SUPPLIED DATA:
(** C8 as stated fails: the error of a failed [enablePhoto] and the error
    of a failed [createAlbum] are returned as they are, so the two
    failures cannot be told apart from the returned error. *)
Lemma Upload_forwards_underlying_error :
  snd (on_enablePhoto no_enable) = Some "connection reset"
  /\ snd (on_createAlbum no_album) = Some "connection reset"
  /\ (fun out => snd (result out))
       <$> run (scripted no_enable) (Upload_Upload upload0) heap0 0%nat []
     = Some (snd (on_enablePhoto no_enable))
  /\ (fun out => snd (result out))
       <$> run (scripted no_album) (Upload_Upload upload_album) heap0 0%nat []
     = Some (snd (on_createAlbum no_album)).
Proof. repeat split; vm_compute; reflexivity. Qed.
Lemma synthesize_without_cited_ids_witness :
  fst (synthesize_node
         {| generate_chain := fun _ _ => Returned [];
            search_tool := fun _ _ => Returned [];
            reflect_chain := fun _ _ _ => Returned (mkReflectOutput false None);
            synthesize_chain := fun _ _ _ =>
              Returned (mkSynthesizeOutput " Paris. " []) |}
         Scenario.holding_two [])
  = Returned (set_answer "Paris." []).
Proof.
  apply (synthesize_without_cited_ids _ Scenario.holding_two []
           (mkSynthesizeOutput " Paris. " [])); done.
Defined.

Lemma final_answer_is_stripped_witness :
  ∃ text cits,
    set_answer "Paris." [] = set_answer text cits
    ∧ (∀ c rest, text = String c rest → PyStr.isspace c = false)
    ∧ (∀ body c, text = body +:+ String c EmptyString → PyStr.isspace c = false).
Proof.
  apply (final_answer_is_stripped Scenario.padded Scenario.holding_two []).
  - intros r [= <-]. reflexivity.
  - reflexivity.
Defined.

(** ** Runs of the graph, step by step *)

Section RunInvariants.

Variable env : Collaborators.

Implicit Types (s t : GraphState) (log out : list Event) (n : Node).

Lemma node_function_returns n s log u :
  fst (node_function env n s log) = Returned u → returns s n u.
Proof.
  destruct n; simpl.
  - destruct (generate_chain env log (question s)) as [qs|e] eqn:H.
    + rewrite (generate_queries_node_returned _ _ _ _ H). intros [= <-].
      constructor.
    + rewrite (generate_queries_node_raised _ _ _ _ H). intros [= <-].
      constructor.
  - destruct (search_tool env log (queries s)) as [docs|e] eqn:H.
    + rewrite (web_search_node_returned _ _ _ _ H). intros [= <-].
      constructor.
    + rewrite (web_search_node_raised _ _ _ _ H). intros [= <-].
      constructor.
  - destruct (reflect_chain env log (question s) (documents s)) as [r|e] eqn:H.
    + rewrite (reflect_node_returned _ _ _ _ H). intros [= <-].
      constructor.
    + by rewrite (reflect_node_raised _ _ _ _ H).
  - destruct (decide (errors s = [])) as [He|He].
    + destruct (decide (documents s = [])) as [Hd|Hd].
      * rewrite synthesize_node_empty by done. intros [= <-]. constructor.
      * destruct (synthesize_chain env log (question s) (documents s))
          as [r|e] eqn:H.
        -- rewrite (synthesize_node_returned _ _ _ _ He Hd H). intros [= <-].
           constructor.
        -- by rewrite (synthesize_node_raised _ _ _ _ He Hd H).
    + rewrite synthesize_node_error by done. intros [= <-]. constructor.
Qed.

Lemma states_app log1 log2 : states (log1 ++ log2) = states log1 ++ states log2.
Proof. unfold states, steps. by rewrite omap_app, fmap_app. Qed.

Lemma states_calls calls :
  Forall (fun ev => is_call ev = true) calls → states calls = [].
Proof.
  induction 1 as [|ev calls Hev _ IH]; [done|].
  destruct ev; [|done]. exact IH.
Qed.

Lemma states_step n s out : states (ev_step n s :: out) = s :: states out.
Proof. done. Qed.

(** A transitive relation that every node update respects holds between any
    state of a run and every later one. *)
Lemma run_states_sorted (R : relation GraphState) `{!Transitive R} :
  (∀ n s u, returns s n u → R s (apply_update s u)) →
  ∀ fuel n s log,
    ∃ out, snd (run env fuel n s log) = log ++ out
           ∧ StronglySorted R (s :: states out).
Proof.
  intros Hstep fuel. induction fuel as [|fuel IH]; intros n s log.
  - exists []. simpl. rewrite app_nil_r. split; [done|].
    repeat constructor.
  - rewrite run_S.
    destruct (node_function_log env n s log) as (calls & Hlog & Hcalls & _).
    destruct (node_function env n s log) as [[u|e] log1] eqn:Hnode;
      simpl in Hlog; subst log1.
    + assert (R s (apply_update s u)) as HR.
      { apply (Hstep n). apply (node_function_returns n s log).
        by rewrite Hnode. }
      cbv zeta.
      destruct (next_node n (apply_update s u)) as [n'|] eqn:Hnext.
      * destruct (IH n' (apply_update s u)
                    ((log ++ calls) ++ [ev_step n (apply_update s u)]))
          as (out & -> & Hsorted).
        exists (calls ++ ev_step n (apply_update s u) :: out).
        split; [by rewrite <- !app_assoc|].
        rewrite states_app, (states_calls _ Hcalls), states_step. simpl.
        apply StronglySorted_cons. split; [|done].
        apply StronglySorted_cons in Hsorted as [Hall _].
        constructor; [done|].
        eapply Forall_impl; [exact Hall|]. intros t Ht. by etrans.
      * exists (calls ++ [ev_step n (apply_update s u)]).
        simpl. split; [by rewrite <- app_assoc|].
        rewrite states_app, (states_calls _ Hcalls). simpl.
        repeat constructor. done.
    + exists calls. simpl. split; [done|].
      rewrite (states_calls _ Hcalls). repeat constructor.
Qed.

ASSIGNED TASK:
Above are some lines. Repeat exactly, and only, those from the line that has "Lemma run_states_sorted (R" through the line that has "- rewrite run_S.".

ANSWER FOR THE TASK:
Lemma run_states_sorted (R : relation GraphState) `{!Transitive R} :
  (∀ n s u, returns s n u → R s (apply_update s u)) →
  ∀ fuel n s log,
    ∃ out, snd (run env fuel n s log) = log ++ out
           ∧ StronglySorted R (s :: states out).
Proof.
  intros Hstep fuel. induction fuel as [|fuel IH]; intros n s log.
  - exists []. simpl. rewrite app_nil_r. split; [done|].
    repeat constructor.
  - rewrite run_S.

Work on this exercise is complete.